Expand Market Share Through Internal Growth and a Disciplined Acquisition Strategy. The Company intends to continue seeking opportunities, both inside and outside its existing markets, to expand either by acquiring existing banks or branches of banks, including FDIC assisted purchases, or by establishing new banking centers. All of the Company’s acquisitions have been accretive to earnings within 12 months after acquisition date and generally have supplied the Company with relatively low-cost deposits which have been used to fund the Company’s lending and investing activities. However, the Company makes no guarantee that future acquisitions, if any, will be accretive to earnings within any particular time period. Factors used by the Company to evaluate expansion opportunities include (i) the similarity in management and operating philosophies, (ii) whether the acquisition will be accretive to earnings and enhance shareholder value, (iii) the ability to improve the efficiency ratio through economies of scale, (iv) whether the acquisition will strategically expand the Company’s geographic footprint, and (v) the opportunity to enhance the Company’s market presence in existing market areas.

Increase Loan Volume and Diversify Loan Portfolio. While maintaining its conservative approach to lending, the Company has emphasized both new and existing loan products, focusing on managing its commercial real estate and commercial loan portfolios. The Company’s loan portfolio increased $2.60 billion during 2013 of which approximately $2.30 billion represents the remaining balance as of December 31, 2013 of three acquisitions completed during the year. During the one year period from December 31, 2012 to December 31, 2013, the Company’s commercial and industrial loans increased from $771.1 million to $1.28 billion, or 66.0%, and represented 14.9% and 16.5% of the total portfolio, respectively for the same period. Commercial real estate (including multifamily residential) increased from $1.99 billion to $2.75 billion, or 38.3%, and represented 38.5% and 35.2% of the total portfolio, as of December 31, 2012 and 2013, respectively. In addition, the Company targets professional service firms, including legal and medical practices, for both loans secured by owner-occupied premises and personal loans to their principals.
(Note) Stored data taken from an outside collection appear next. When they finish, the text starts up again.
(** X10.  The [users] table holds, without repetition, the fields
    [userId], [firstName], [lastName], [gender] and [level] of the log
    records of played songs, under the names [user_id], [first_name],
    [last_name], [gender] and [level], when no log record holds a key
    named as one of the three renamed columns.  It can be built when
    the records hold [page] and the five fields. *)
Theorem users_table_from_records (recs : list json_record) :
  plain recs →
  "user_id" ∉ keys recs → "first_name" ∉ keys recs → "last_name" ∉ keys recs →
  (∀ u, users_of_log (frame_of_records recs) = inr u →
     columns u = ["user_id"; "first_name"; "last_name"; "gender"; "level"]
     ∧ NoDup (rows u)
     ∧ ∀ o, o ∈ rows u ↔
            ∃ rec, rec ∈ recs ∧ field "page" rec = VStr "NextSong"
                   ∧ o = [field "userId" rec; field "firstName" rec; field "lastName" rec;
                          field "gender" rec; field "level" rec])
  ∧ ("page" ∈ keys recs → users_fields ⊆ keys recs →
     ∃ u, users_of_log (frame_of_records recs) = inr u).
Proof.
  intros _ Hk1 Hk2 Hk3. split; [|intros; by apply users_of_log_total].
  intros u. unfold users_of_log. intros (df1 & H1 & Hu)%result_bind_inr.
  destruct (filter_and_rename_records recs df1 H1) as (Hrows & _).
  pose proof Hu as (Hcols & _ & Hnd & _ & Hr & _)%select_distinct.
  assert (rows u = remove_dups ((λ rec, (λ c, field c rec) <$> users_fields)
                                  <$> filter played recs)) as Hru.
  { rewrite Hr, Hrows, <- list_fmap_compose. f_equal.
    apply list_fmap_ext. intros _ rec [_ Hrec]%list_elem_of_lookup_2%list_elem_of_filter.
    simpl. by apply (users_row_frame_of_records recs df1 u rec). }
  split_and!; [done|done|].
  intros o. rewrite Hru, elem_of_remove_dups, list_elem_of_fmap. split.
  - intros (rec & -> & [Hp Hrec]%list_elem_of_filter). by exists rec.
  - intros (rec & Hrec & Hp & ->). exists rec. split; [done|].
    by apply list_elem_of_filter.
Qed.

Lemma users_table_from_records_witness :
  columns (Sample.table_of (users_of_log Sample.log_df))
  = ["user_id"; "first_name"; "last_name"; "gender"; "level"]
  ∧ NoDup (rows (Sample.table_of (users_of_log Sample.log_df))).
Proof.
  destruct (users_table_from_records Sample.events) as (H & _).
  - exact plain_events.
  - apply (bool_decide_unpack _). vm_compute. exact I.
  - apply (bool_decide_unpack _). vm_compute. exact I.
  - apply (bool_decide_unpack _). vm_compute. exact I.
  - destruct (H (Sample.table_of (users_of_log Sample.log_df))) as (Hc & Hn & _).
    + vm_compute. reflexivity.
    + exact (conj Hc Hn).
Defined.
Maintain Sound Asset Quality. The Company continues to maintain the sound asset quality that has been representative of its historical loan portfolio. As the Company continues to diversify and increase its lending activities and acquire loans in acquisitions, it may face higher risks of nonpayment and increased risks in the event of continued economic downturns. The Company intends to continue to employ the strict underwriting guidelines and comprehensive loan review process that have contributed to its low incidence of nonperforming assets and its minimal charge-offs in relation to its size.

Continue Focus on Efficiency. The Company plans to maintain its stringent cost control practices and policies. The Company has invested significantly in the infrastructure required to centralize many of its critical operations, such as data processing and loan processing. For its banking centers, which the Company operates as independent profit centers, the Company supplies complete support in the areas of loan review, internal audit, compliance and training. Management believes that this centralized infrastructure can accommodate additional growth while enabling the Company to minimize operational costs through economies of scale.”
To be fair, I was impressed with T Bancshares’ niche (note it is by far the smallest of the three). But if you can cut and paste these sections into your 10k, replacing geographies and bank names with yours, do we really need your bank?